(RECORDS TO USE Opens)
(* ===== verification/DbftWitness.v ===== *)
(** * The dBFT theorems on the sample network *)
From S2P Require Import Prelude Primitives Order Hashing Io EcPoint MerkleTree ScriptBuilder SampleKeys.
From S2P Require Import RecordUpdate DbftMessages DbftContext DbftService DbftQuiet DbftInv DbftLog DbftRun DbftInput DbftSafety DbftSample.
#[local] Open Scope N_scope.
#[local] Open Scope update_scope.

#[local] Existing Instance checksum_crypto.
#[local] Existing Instance sample_curves.
#[local] Existing Instance sample_ripemd.

Lemma sample_disciplined i :
  i = 0 ∨ i = 1 ∨ i = 2 →
  disciplined (sample_key (i + 1)) sample_committee (sample_inputs i) (sample_service i).
Proof.
  intros Hi. split; [done|]. destruct Hi as [->|[->| ->]];
    (split; [apply admissible_allb_spec; [apply sample_durable | vm_compute; reflexivity] | exact I]).
Qed.
Lemma sample_signs k d sig :
  sample_secp256r1_sign d (replicate 32 (as_u8 k)) = Some sig →
  secp256r1_verify d sig (Point.encoded (sample_key k)) = true.
Proof.
  unfold sample_secp256r1_sign. intros E. apply (inj Some) in E as <-. by apply bool_decide_eq_true_2.
Qed.
Lemma sample_key_pair i : key_pair (sample_key (i + 1)) (sample_service i).
Proof. intros d sig. exact (sample_signs (i + 1) d sig). Qed.

#[local] Abbreviation sample_final i := (exec (sample_inputs i) (sample_service i)).
(** ** What the primary signed and committed *)

(** The blocks a node signed, with the signatures. *)
Definition signed_block (net : N) (s : Service) : option (N * bytes * bytes) :=
  head (trace s ≫= λ a, match a with
    | SignedBlock h _ pre => omap (λ b, match b with
        | Signed d sig => if decide (d = sign_data net (hash_of pre)) then Some (h, pre, sig) else None
        | _ => None end) (trace s)
    | _ => [] end).
Lemma signed_block_signed net s h pre sig :
  signed_block net s = Some (h, pre, sig) →
  (∃ v, SignedBlock h v pre ∈ trace s) ∧ Signed (sign_data net (hash_of pre)) sig ∈ trace s.
Proof.
  unfold signed_block. intros Hh%head_Some_elem_of. apply list_elem_of_bind in Hh as (a & Hin & Ha).
  destruct a; try by apply elem_of_nil in Hin. apply list_elem_of_omap in Hin as (b & Hb & E).
  destruct b; try done. case_decide; [|done]. apply (inj Some) in E. simplify_eq. eauto.
Qed.

(** The block the primary committed is the one it signed. *)
Definition commits_signed (net : N) (s : Service) : bool :=
  match signed_block net s, committed_block s with
  | Some (h, pre, _), Some (h', hash, bd) =>
      (h =? 1) && (h' =? 1) &&
      bool_decide (sign_data net (hash_of (block_header bd)) ∈
        omap (λ a, match a with Signed d _ => Some d | _ => None end) (trace s)) &&
      collision_freeb sha256 (pre :: block_header bd :: preimages (trace s))
  | _, _ => false
  end.
Lemma commits_signed_spec net s :
  commits_signed net s = true →
  ∃ v pre sig hash bd sig',
    SignedBlock 1 v pre ∈ trace s ∧ Signed (sign_data net (hash_of pre)) sig ∈ trace s ∧
    Emitted (BlockCommitted 1 hash bd) ∈ trace s ∧
    Signed (sign_data net (hash_of (block_header bd))) sig' ∈ trace s ∧
    collision_free sha256 (pre :: block_header bd :: preimages (trace s)).
Proof.
  unfold commits_signed. intros E.
  destruct (signed_block net s) as [[[h pre] sig]|] eqn:Es; [|discriminate E].
  destruct (committed_block s) as [[[h' hash] bd]|] eqn:Ec; [|discriminate E].
  rewrite !andb_true_iff, !N.eqb_eq, bool_decide_eq_true in E. destruct E as [[[-> ->] Hd] Hcf].
  destruct (signed_block_signed _ _ _ _ _ Es) as [[v Hv] Hs].
  apply list_elem_of_omap in Hd as (a & Ha & Ea). destruct a; try discriminate Ea. apply (inj Some) in Ea. subst d.
  repeat eexists; [exact Hv | exact Hs | by apply committed_block_emitted | exact Ha | by apply collision_freeb_spec].
Qed.
Lemma sample_commits_signed : commits_signed 860833102 (sample_final 1) = true.
Proof. vm_compute. reflexivity. Qed.
Lemma sample_headers v pre hash bd :
  SignedBlock 1 v pre ∈ trace (sample_final 1) → Emitted (BlockCommitted 1 hash bd) ∈ trace (sample_final 1) →
  header_at 1 pre ∧ header_at 1 (block_header bd).
Proof.
  intros Hin Hc. destruct (disciplined_inv _ _ _ _ (sample_disciplined 1 ltac:(auto))) as [_ HT]. split.
  - exact (proj2 (inv_blocks _ _ _ _ _ HT _ _ _ Hin)).
  - destruct (inv_certs _ _ _ _ _ HT _ _ _ Hc) as [[Hh _] Hv _ _ _ _ _ _].
    unfold header_at, block_header. rewrite Hv, Hh. by repeat eexists.
Qed.

Lemma committed_block_certified_witness :
  ∃ hash bd, Emitted (BlockCommitted 1 hash bd) ∈ trace (sample_final 1) ∧ 3 ≤ len (bd_signatures bd).
Proof.
  destruct (commits_signed_spec _ _ sample_commits_signed) as (v & pre & sig & hash & bd & sig' & _ & _ & Hin & _).
  exists hash, bd. split; [exact Hin|].
  exact (proj1 (proj2 (proj2 (proj2 (committed_block_certified (sample_key 2) sample_committee (sample_inputs 1)
    (sample_service 1) 1 hash bd (sample_disciplined 1 ltac:(auto)) (sample_key_pair 1) Hin))))).
Defined.

Lemma signs_one_block_per_height_witness :
  ∃ v pre hash bd, SignedBlock 1 v pre ∈ trace (sample_final 1) ∧
    Emitted (BlockCommitted 1 hash bd) ∈ trace (sample_final 1) ∧ pre = block_header bd.
Proof.
  destruct (commits_signed_spec _ _ sample_commits_signed) as (v & pre & sig & hash & bd & sig' & Hb & Hs & Hc & Hs' & Hcf).
  exists v, pre, hash, bd. split; [exact Hb|]. split; [exact Hc|].
  destruct (sample_headers v pre hash bd Hb Hc) as [Hh Hh'].
  exact (signs_one_block_per_height (sample_key 2) sample_committee (sample_inputs 1) (sample_service 1) 1 pre
    (block_header bd) sig sig' (sample_disciplined 1 ltac:(auto)) ltac:(lia) Hh Hh' Hs Hs' Hcf).
Defined.

(** ** Agreement *)

Definition sample_nodes : list Node :=
  (λ i, mkNode (sample_key (i + 1)) (sample_service i) (sample_inputs i)) <$> [0; 1; 2].

(** What a node verified under the key of another, that one signed. *)
Definition signed_by (tr : list Action) : list bytes :=
  omap (λ a, match a with Signed d _ => Some d | _ => None end) tr.
Definition unforgedb (nodes : list (ECPoint * list Action)) : bool :=
  forallb (λ n, forallb (λ n', forallb (λ a, match a with
    | Verified k d _ => negb (bool_decide (k = n'.1)) || bool_decide (d ∈ signed_by n'.2)
    | _ => true end) n.2) nodes) nodes.
Lemma unforgedb_spec honest :
  unforgedb ((λ n, (n_key n, trace (final n))) <$> honest) = true → unforged honest.
Proof.
  set (f := λ n, (n_key n, trace (final n))). unfold unforgedb. rewrite forallb_forall.
  intros Hall n n' d sig Hn%(list_elem_of_fmap_2 f) Hn'%(list_elem_of_fmap_2 f) Hv.
  specialize (Hall _ (proj1 (list_elem_of_In _ _) Hn)). rewrite forallb_forall in Hall.
  specialize (Hall _ (proj1 (list_elem_of_In _ _) Hn')). rewrite forallb_forall in Hall.
  specialize (Hall _ (proj1 (list_elem_of_In _ _) Hv)). cbn [f fst snd] in Hall.
  rewrite bool_decide_eq_true_2 in Hall by done. apply bool_decide_eq_true in Hall.
  unfold signed_by in Hall. apply list_elem_of_omap in Hall as (a & Ha & E).
  destruct a; simplify_eq. eauto.
Qed.
Lemma sample_unforged : unforged sample_nodes.
Proof. apply unforgedb_spec. vm_compute. reflexivity. Qed.

(** Two nodes committed, and their headers do not collide with [ps]. *)
Definition both_commit (s s' : Service) (ps : list bytes) : bool :=
  match committed_block s, committed_block s' with
  | Some (h, _, bd), Some (h', _, bd') =>
      (h =? 1) && (h' =? 1) && collision_freeb sha256 (block_header bd :: block_header bd' :: ps)
  | _, _ => false
  end.
Lemma both_commit_spec s s' ps :
  both_commit s s' ps = true →
  ∃ hash hash' bd bd',
    Emitted (BlockCommitted 1 hash bd) ∈ trace s ∧ Emitted (BlockCommitted 1 hash' bd') ∈ trace s' ∧
    collision_free sha256 (block_header bd :: block_header bd' :: ps).
Proof.
  unfold both_commit. intros E.
  destruct (committed_block s) as [[[h hash] bd]|] eqn:Ec; [|discriminate E].
  destruct (committed_block s') as [[[h' hash'] bd']|] eqn:Ec'; [|discriminate E].
  rewrite !andb_true_iff, !N.eqb_eq in E. destruct E as [[-> ->] Hcf]. exists hash, hash', bd, bd'.
  split; [by apply committed_block_emitted|]. split; [by apply committed_block_emitted | by apply collision_freeb_spec].
Qed.
Lemma sample_commits : both_commit (sample_final 0) (sample_final 2) (signed_preimages sample_nodes) = true.
Proof. vm_compute. reflexivity. Qed.
#[local] Abbreviation sample_node i := (mkNode (sample_key (i + 1)) (sample_service i) (sample_inputs i)).
Lemma sample_nodes_run n :
  n ∈ sample_nodes → disciplined (n_key n) sample_committee (n_inputs n) (n_start n) ∧ network (n_start n) = 860833102.
Proof.
  unfold sample_nodes. intros (i & -> & Hi)%list_elem_of_fmap.
  split; [|reflexivity]. apply sample_disciplined. rewrite !elem_of_cons, elem_of_nil in Hi. tauto.
Qed.
Lemma sample_node_in i : i = 0 ∨ i = 1 ∨ i = 2 → sample_node i ∈ sample_nodes.
Proof.
  intros Hi. unfold sample_nodes. apply list_elem_of_fmap. exists i. split; [reflexivity|].
  rewrite !elem_of_cons, elem_of_nil. tauto.
Qed.
Lemma sample_keys_distinct : NoDup (n_key <$> sample_nodes) ∧ NoDup (v_public_key <$> sample_committee 1).
Proof.
  split; (eapply (bool_decide_eq_true_1 (NoDup _)); vm_compute; reflexivity).
Qed.
Lemma sample_faulty :
  len (filter (λ v, v_public_key v ∉ n_key <$> sample_nodes) (sample_committee 1)) ≤ (len (sample_committee 1) - 1) / 3.
Proof. vm_compute. discriminate. Qed.

Lemma dbft_agreement_witness :
  ∃ hash hash' bd bd',
    Emitted (BlockCommitted 1 hash bd) ∈ trace (sample_final 0) ∧
    Emitted (BlockCommitted 1 hash' bd') ∈ trace (sample_final 2) ∧
    block_header bd = block_header bd' ∧ hash = hash'.
Proof.
  destruct (both_commit_spec _ _ _ sample_commits) as (hash & hash' & bd & bd' & H0 & H2 & Hcf). exists hash, hash', bd, bd'.
  split; [exact H0|]. split; [exact H2|].
  exact (dbft_agreement 860833102 sample_committee sample_nodes (sample_node 0) (sample_node 2) 1 hash hash' bd bd'
    sample_nodes_run (proj1 sample_keys_distinct) sample_unforged (sample_node_in 0 ltac:(auto))
    (sample_node_in 2 ltac:(auto)) (proj2 sample_keys_distinct) sample_faulty H0 H2 Hcf).
Defined.

(** ** Single inputs *)

(** Validator 0 at the start of the round, and the primary's request. *)
Definition backup_start : Service := exec [Imported (sample_round 0)] (sample_service 0).
Definition request_payload : ConsensusPayload :=
  Eval vm_compute in match request with [Inbound p] => p | _ => Payload.new 0 0 0 0 MessageType.Commit [] end.
Definition forged_request : ConsensusPayload := Payload.set_witness (replicate 64 x00) request_payload.

Definition forgedb (p : ConsensusPayload) (s : Service) : bool :=
  match validators (context s) !! N.to_nat (cp_validator_index p), dbft_payload_hash (context s) p with
  | Some v, Ok hash => negb (secp256r1_verify (sign_data (network s) hash) (cp_witness p) (Point.encoded (v_public_key v)))
  | _, _ => true
  end.
Lemma forgedb_spec p s : forgedb p s = true → forged p s.
Proof. unfold forgedb, forged. intros E v hash Hv Hh _. rewrite Hv, Hh in E. by apply negb_true_iff. Qed.
Lemma forged_request_forged : forged forged_request backup_start.
Proof. apply forgedb_spec. vm_compute. reflexivity. Qed.
Lemma forged_request_refused : verdict forged_request backup_start = Err SignatureVerificationFailed.
Proof. vm_compute. reflexivity. Qed.

Lemma forged_message_inert_witness :
  process_message forged_request backup_start = (backup_start, Err SignatureVerificationFailed).
Proof.
  rewrite <- forged_request_refused.
  exact (forged_message_inert forged_request backup_start forged_request_forged).
Defined.

Lemma accepted (p : ConsensusPayload) (s : Service) :
  (process_message p s).2 = Ok tt → process_message p s = ((process_message p s).1, Ok tt).
Proof. intros <-. apply surjective_pairing. Qed.
Lemma request_accepted : (process_message request_payload backup_start).2 = Ok tt.
Proof. vm_compute. reflexivity. Qed.
Lemma request_in_view : wrong_view request_payload (context backup_start) = false.
Proof. vm_compute. reflexivity. Qed.

Lemma replayed_message_inert_witness :
  ∃ s', process_message request_payload backup_start = (s', Ok tt) ∧ process_message request_payload s' = (s', Ok tt).
Proof.
  exists (process_message request_payload backup_start).1.
  split; [exact (accepted request_payload backup_start request_accepted)|].
  exact (replayed_message_inert request_payload backup_start _
    (accepted request_payload backup_start request_accepted) request_in_view).
Defined.

Lemma view_never_goes_back_witness :
  view_number (context backup_start) ≤ view_number (context (handle (TimerTick 2000000) backup_start).1).
Proof. exact (proj2 (view_never_goes_back (TimerTick 2000000) backup_start I)). Defined.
(RECORDS TO USE Closes)
PROBLEM TO WORK ON
Read through the entries above and copy each line that has the string "primary" in it.

RESULT
(** ** What the primary signed and committed *)
(** The block the primary committed is the one it signed. *)
(** Validator 0 at the start of the round, and the primary's request. *)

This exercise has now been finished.